In full and word for word, restate the lines of the listing.

◆ THE DATA ◆

§ §

(** * bidscoin [bids.py]: the tag resolver and the series matcher

    A shallow embedding of [exist_series], [parse_from_x_protocol] and
    [get_dicomfield] of [bids.py], with the properties of the two components
    the specification calls TagResolver and SeriesMatcher.

    Python text ([str]) is held as a Rocq [string] carrying its UTF-8
    encoding, raw file contents ([bytes]) as [list byte].  Exceptions are the
    [Raise] outcomes of an error monad; the two module globals, the emitted
    warnings and the calls made to the DICOM parser are the fields of an
    explicit state. *)

From Stdlib Require Import ZArith NArith List Bool Lia.
From Stdlib Require Import Strings.String Strings.Ascii Strings.Byte.
From stdpp Require Import base option list strings gmap.

(** ** Exceptions and outcomes *)

(** The Python exceptions that the modelled code can meet.  [IOError] stands
    for [OSError] and its subclasses, which is what [except IOError]
    catches. *)
Inductive exn : Type :=
  | KeyError
  | TypeError
  | AttributeError
  | IOError
  | InvalidDicomError
  | ValueError
  | UnicodeDecodeError
  | UnboundLocalError.

Global Instance exn_eq_dec : EqDecision exn.
Proof. solve_decision. Defined.

(** The result of evaluating an expression or a call: a value, or a raised
    exception. *)
Inductive outcome (A : Type) : Type :=
  | Ret (a : A)
  | Raise (e : exn).
Arguments Ret {A} a.
Arguments Raise {A} e.

Global Instance outcome_ret : MRet outcome := @Ret.
Global Instance outcome_bind : MBind outcome := λ A B f m,
  match m with
  | Ret a => f a
  | Raise e => Raise e
  end.

(** ** Stateful computations

    [M S A]: a computation over a state [S] that returns an [A] or raises,
    and leaves a state behind in both cases. *)
Definition M (S A : Type) : Type := S → outcome A * S.

Global Instance M_ret {S : Type} : MRet (M S) := λ A a s, (Ret a, s).
Global Instance M_bind {S : Type} : MBind (M S) := λ A B k m s,
  match m s with
  | (Ret a, s') => k a s'
  | (Raise e, s') => (Raise e, s')
  end.

Definition raise {S A : Type} (e : exn) : M S A := λ s, (Raise e, s).

(** An expression that does not touch the state. *)
Definition lift {S A : Type} (o : outcome A) : M S A := λ s, (o, s).

(** [try: m  except ...: handler e] *)
Definition try_except {S A : Type} (m : M S A) (handler : exn → M S A)
  : M S A := λ s,
  match m s with
  | (Ret a, s') => (Ret a, s')
  | (Raise e, s') => handler e s'
  end.

(** ** Python values and dictionaries *)

(** The values a series record holds: the YAML scalars [None], integers and
    text. *)
Inductive scalar : Type :=
  | SNone
  | SInt (z : Z)
  | SStr (s : string).

Global Instance scalar_eq_dec : EqDecision scalar.
Proof. solve_decision. Defined.

(** A Python [dict] with text keys, in insertion order.  [d[k]] reads the
    entry stored under [k]. *)
Definition dict (V : Type) : Type := list (string * V).

Fixpoint dict_get {V : Type} (d : dict V) (k : string) : option V :=
  match d with
  | [] => None
  | (k', v) :: d' => if String.eqb k k' then Some v else dict_get d' k
  end.

Definition dict_keys {V : Type} (d : dict V) : list string := map fst d.

(** [d1 == d2] on dictionaries of scalars: the same keys with equal
    values, whatever the insertion order. *)
Definition dict_eqb (d1 d2 : dict scalar) : bool :=
  forallb (λ k, bool_decide (dict_get d1 k = dict_get d2 k))
          (dict_keys d1 ++ dict_keys d2).

(** What is stored under a key of a series record: the attribute dictionary
    (under ['attributes']) or a scalar (a BIDS label). *)
Inductive field : Type :=
  | Attributes (a : dict scalar)
  | Label (v : scalar).

(** [x == y] on the values of a series record. *)
Definition py_eq (x y : field) : bool :=
  match x, y with
  | Label v, Label w => bool_decide (v = w)
  | Attributes a, Attributes b => dict_eqb a b
  | _, _ => false
  end.

(** [r[k]] on a series record: [KeyError] when the key is missing. *)
Definition getitem (r : dict field) (k : string) : outcome field :=
  match dict_get r k with
  | Some f => Ret f
  | None => Raise KeyError
  end.

(** [f[k]] on a value of a series record: a scalar cannot be subscripted by
    text. *)
Definition subscript (f : field) (k : string) : outcome scalar :=
  match f with
  | Attributes a =>
      match dict_get a k with
      | Some v => Ret v
      | None => Raise KeyError
      end
  | Label _ => Raise TypeError
  end.

(** The characters of a text, each as a text of length one (the bytes of
    its encoding, for a text that is not ASCII: all that matters below is
    whether there is one). *)
Fixpoint chars (s : string) : list string :=
  match s with
  | EmptyString => []
  | String c s' => String c EmptyString :: chars s'
  end.

(** [for k in f]: the keys of a dictionary, the characters of a text;
    [None] and integers are not iterable. *)
Definition iterate (f : field) : outcome (list string) :=
  match f with
  | Attributes a => Ret (dict_keys a)
  | Label (SStr s) => Ret (chars s)
  | Label _ => Raise TypeError
  end.

(** ** [exist_series] *)

(** [series['attributes'][key]] *)
Definition attribute (series : dict field) (key : string) : outcome scalar :=
  a ← getitem series "attributes"; subscript a key.

(** [[series['attributes'][key] is not None for key in series['attributes']]] *)
Fixpoint not_none_list (series : dict field) (keys : list string)
  : outcome (list bool) :=
  match keys with
  | [] => Ret []
  | key :: keys' =>
      v ← attribute series key;
      bs ← not_none_list series keys';
      Ret (negb (bool_decide (v = SNone)) :: bs)
  end.

(** Line 316: the value [match] starts from, [any([...])]. *)
Definition initial_match (series : dict field) : outcome bool :=
  a ← getitem series "attributes";
  keys ← iterate a;
  bs ← not_none_list series keys;
  Ret (existsb id bs).

(** Lines 324-327: the loop over the attribute keys of [series]. *)
Fixpoint match_attributes (series item : dict field) (attrkeys : list string)
    (match_ : bool) : outcome bool :=
  match attrkeys with
  | [] => Ret match_
  | attrkey :: attrkeys' =>
      seriesvalue ← attribute series attrkey;
      itemvalue ← attribute item attrkey;
      match_attributes series item attrkeys'
        (match_ && bool_decide (seriesvalue = itemvalue))
  end.

(** Lines 322-333: the body of the [try] for one key of [series]. *)
Definition match_key (series item : dict field) (matchbidslabels : bool)
    (key : string) (match_ : bool) : outcome bool :=
  if String.eqb key "attributes" then
    a ← getitem series "attributes";
    attrkeys ← iterate a;
    match_attributes series item attrkeys match_
  else if matchbidslabels then
    seriesvalue ← getitem series key;
    itemvalue ← getitem item key;
    Ret (match_ && py_eq seriesvalue itemvalue)
  else Ret match_.

(** Lines 335-336: [except KeyError: match = False]. *)
Definition except_KeyError (r : outcome bool) : outcome bool :=
  match r with
  | Raise KeyError => Ret false
  | _ => r
  end.

(** Lines 319-339: the loop over the keys of [series], left at the first
    mismatch. *)
Fixpoint match_keys (series item : dict field) (matchbidslabels : bool)
    (keys : list string) (match_ : bool) : outcome bool :=
  match keys with
  | [] => Ret match_
  | key :: keys' =>
      m ← except_KeyError (match_key series item matchbidslabels key match_);
      if m : bool then match_keys series item matchbidslabels keys' m
      else Ret false
  end.

(** Lines 314-346. *)
Fixpoint exist_series (series : dict field) (serieslist : list (dict field))
    (matchbidslabels : bool) : outcome bool :=
  match serieslist with
  | [] => Ret false
  | item :: serieslist' =>
      match_ ← initial_match series;
      m ← match_keys series item matchbidslabels (dict_keys series) match_;
      if m : bool then Ret true
      else exist_series series serieslist' matchbidslabels
  end.

(** ** [exist_series] on shared objects

    Python passes [series] and [serieslist] by reference.
    [exist_series_call] is [exist_series] again, statement by statement, on a
    store of objects: every subscript and every loop reads the object behind
    a reference, and the call hands back the store it leaves, so that a write,
    if the function made one, would show there. *)

Definition addr : Type := nat.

§ §

◆ RESULT OF THE EXERCISE ◆
(** * bidscoin [bids.py]: the tag resolver and the series matcher

    A shallow embedding of [exist_series], [parse_from_x_protocol] and
    [get_dicomfield] of [bids.py], with the properties of the two components
    the specification calls TagResolver and SeriesMatcher.

    Python text ([str]) is held as a Rocq [string] carrying its UTF-8
    encoding, raw file contents ([bytes]) as [list byte].  Exceptions are the
    [Raise] outcomes of an error monad; the two module globals, the emitted
    warnings and the calls made to the DICOM parser are the fields of an
    explicit state. *)

From Stdlib Require Import ZArith NArith List Bool Lia.
From Stdlib Require Import Strings.String Strings.Ascii Strings.Byte.
From stdpp Require Import base option list strings gmap.

(** ** Exceptions and outcomes *)

(** The Python exceptions that the modelled code can meet.  [IOError] stands
    for [OSError] and its subclasses, which is what [except IOError]
    catches. *)
Inductive exn : Type :=
  | KeyError
  | TypeError
  | AttributeError
  | IOError
  | InvalidDicomError
  | ValueError
  | UnicodeDecodeError
  | UnboundLocalError.

Global Instance exn_eq_dec : EqDecision exn.
Proof. solve_decision. Defined.

(** The result of evaluating an expression or a call: a value, or a raised
    exception. *)
Inductive outcome (A : Type) : Type :=
  | Ret (a : A)
  | Raise (e : exn).
Arguments Ret {A} a.
Arguments Raise {A} e.

Global Instance outcome_ret : MRet outcome := @Ret.
Global Instance outcome_bind : MBind outcome := λ A B f m,
  match m with
  | Ret a => f a
  | Raise e => Raise e
  end.

(** ** Stateful computations

    [M S A]: a computation over a state [S] that returns an [A] or raises,
    and leaves a state behind in both cases. *)
Definition M (S A : Type) : Type := S → outcome A * S.

Global Instance M_ret {S : Type} : MRet (M S) := λ A a s, (Ret a, s).
Global Instance M_bind {S : Type} : MBind (M S) := λ A B k m s,
  match m s with
  | (Ret a, s') => k a s'
  | (Raise e, s') => (Raise e, s')
  end.

Definition raise {S A : Type} (e : exn) : M S A := λ s, (Raise e, s).

(** An expression that does not touch the state. *)
Definition lift {S A : Type} (o : outcome A) : M S A := λ s, (o, s).

(** [try: m  except ...: handler e] *)
Definition try_except {S A : Type} (m : M S A) (handler : exn → M S A)
  : M S A := λ s,
  match m s with
  | (Ret a, s') => (Ret a, s')
  | (Raise e, s') => handler e s'
  end.

(** ** Python values and dictionaries *)

(** The values a series record holds: the YAML scalars [None], integers and
    text. *)
Inductive scalar : Type :=
  | SNone
  | SInt (z : Z)
  | SStr (s : string).

Global Instance scalar_eq_dec : EqDecision scalar.
Proof. solve_decision. Defined.

(** A Python [dict] with text keys, in insertion order.  [d[k]] reads the
    entry stored under [k]. *)
Definition dict (V : Type) : Type := list (string * V).

Fixpoint dict_get {V : Type} (d : dict V) (k : string) : option V :=
  match d with
  | [] => None
  | (k', v) :: d' => if String.eqb k k' then Some v else dict_get d' k
  end.

Definition dict_keys {V : Type} (d : dict V) : list string := map fst d.

(** [d1 == d2] on dictionaries of scalars: the same keys with equal
    values, whatever the insertion order. *)
Definition dict_eqb (d1 d2 : dict scalar) : bool :=
  forallb (λ k, bool_decide (dict_get d1 k = dict_get d2 k))
          (dict_keys d1 ++ dict_keys d2).

(** What is stored under a key of a series record: the attribute dictionary
    (under ['attributes']) or a scalar (a BIDS label). *)
Inductive field : Type :=
  | Attributes (a : dict scalar)
  | Label (v : scalar).

(** [x == y] on the values of a series record. *)
Definition py_eq (x y : field) : bool :=
  match x, y with
  | Label v, Label w => bool_decide (v = w)
  | Attributes a, Attributes b => dict_eqb a b
  | _, _ => false
  end.

(** [r[k]] on a series record: [KeyError] when the key is missing. *)
Definition getitem (r : dict field) (k : string) : outcome field :=
  match dict_get r k with
  | Some f => Ret f
  | None => Raise KeyError
  end.

(** [f[k]] on a value of a series record: a scalar cannot be subscripted by
    text. *)
Definition subscript (f : field) (k : string) : outcome scalar :=
  match f with
  | Attributes a =>
      match dict_get a k with
      | Some v => Ret v
      | None => Raise KeyError
      end
  | Label _ => Raise TypeError
  end.

(** The characters of a text, each as a text of length one (the bytes of
    its encoding, for a text that is not ASCII: all that matters below is
    whether there is one). *)
Fixpoint chars (s : string) : list string :=
  match s with
  | EmptyString => []
  | String c s' => String c EmptyString :: chars s'
  end.

(** [for k in f]: the keys of a dictionary, the characters of a text;
    [None] and integers are not iterable. *)
Definition iterate (f : field) : outcome (list string) :=
  match f with
  | Attributes a => Ret (dict_keys a)
  | Label (SStr s) => Ret (chars s)
  | Label _ => Raise TypeError
  end.

(** ** [exist_series] *)

(** [series['attributes'][key]] *)
Definition attribute (series : dict field) (key : string) : outcome scalar :=
  a ← getitem series "attributes"; subscript a key.

(** [[series['attributes'][key] is not None for key in series['attributes']]] *)
Fixpoint not_none_list (series : dict field) (keys : list string)
  : outcome (list bool) :=
  match keys with
  | [] => Ret []
  | key :: keys' =>
      v ← attribute series key;
      bs ← not_none_list series keys';
      Ret (negb (bool_decide (v = SNone)) :: bs)
  end.

(** Line 316: the value [match] starts from, [any([...])]. *)
Definition initial_match (series : dict field) : outcome bool :=
  a ← getitem series "attributes";
  keys ← iterate a;
  bs ← not_none_list series keys;
  Ret (existsb id bs).

(** Lines 324-327: the loop over the attribute keys of [series]. *)
Fixpoint match_attributes (series item : dict field) (attrkeys : list string)
    (match_ : bool) : outcome bool :=
  match attrkeys with
  | [] => Ret match_
  | attrkey :: attrkeys' =>
      seriesvalue ← attribute series attrkey;
      itemvalue ← attribute item attrkey;
      match_attributes series item attrkeys'
        (match_ && bool_decide (seriesvalue = itemvalue))
  end.

(** Lines 322-333: the body of the [try] for one key of [series]. *)
Definition match_key (series item : dict field) (matchbidslabels : bool)
    (key : string) (match_ : bool) : outcome bool :=
  if String.eqb key "attributes" then
    a ← getitem series "attributes";
    attrkeys ← iterate a;
    match_attributes series item attrkeys match_
  else if matchbidslabels then
    seriesvalue ← getitem series key;
    itemvalue ← getitem item key;
    Ret (match_ && py_eq seriesvalue itemvalue)
  else Ret match_.

(** Lines 335-336: [except KeyError: match = False]. *)
Definition except_KeyError (r : outcome bool) : outcome bool :=
  match r with
  | Raise KeyError => Ret false
  | _ => r
  end.

(** Lines 319-339: the loop over the keys of [series], left at the first
    mismatch. *)
Fixpoint match_keys (series item : dict field) (matchbidslabels : bool)
    (keys : list string) (match_ : bool) : outcome bool :=
  match keys with
  | [] => Ret match_
  | key :: keys' =>
      m ← except_KeyError (match_key series item matchbidslabels key match_);
      if m : bool then match_keys series item matchbidslabels keys' m
      else Ret false
  end.

(** Lines 314-346. *)
Fixpoint exist_series (series : dict field) (serieslist : list (dict field))
    (matchbidslabels : bool) : outcome bool :=
  match serieslist with
  | [] => Ret false
  | item :: serieslist' =>
      match_ ← initial_match series;
      m ← match_keys series item matchbidslabels (dict_keys series) match_;
      if m : bool then Ret true
      else exist_series series serieslist' matchbidslabels
  end.

(** ** [exist_series] on shared objects

    Python passes [series] and [serieslist] by reference.
    [exist_series_call] is [exist_series] again, statement by statement, on a
    store of objects: every subscript and every loop reads the object behind
    a reference, and the call hands back the store it leaves, so that a write,
    if the function made one, would show there. *)

Definition addr : Type := nat.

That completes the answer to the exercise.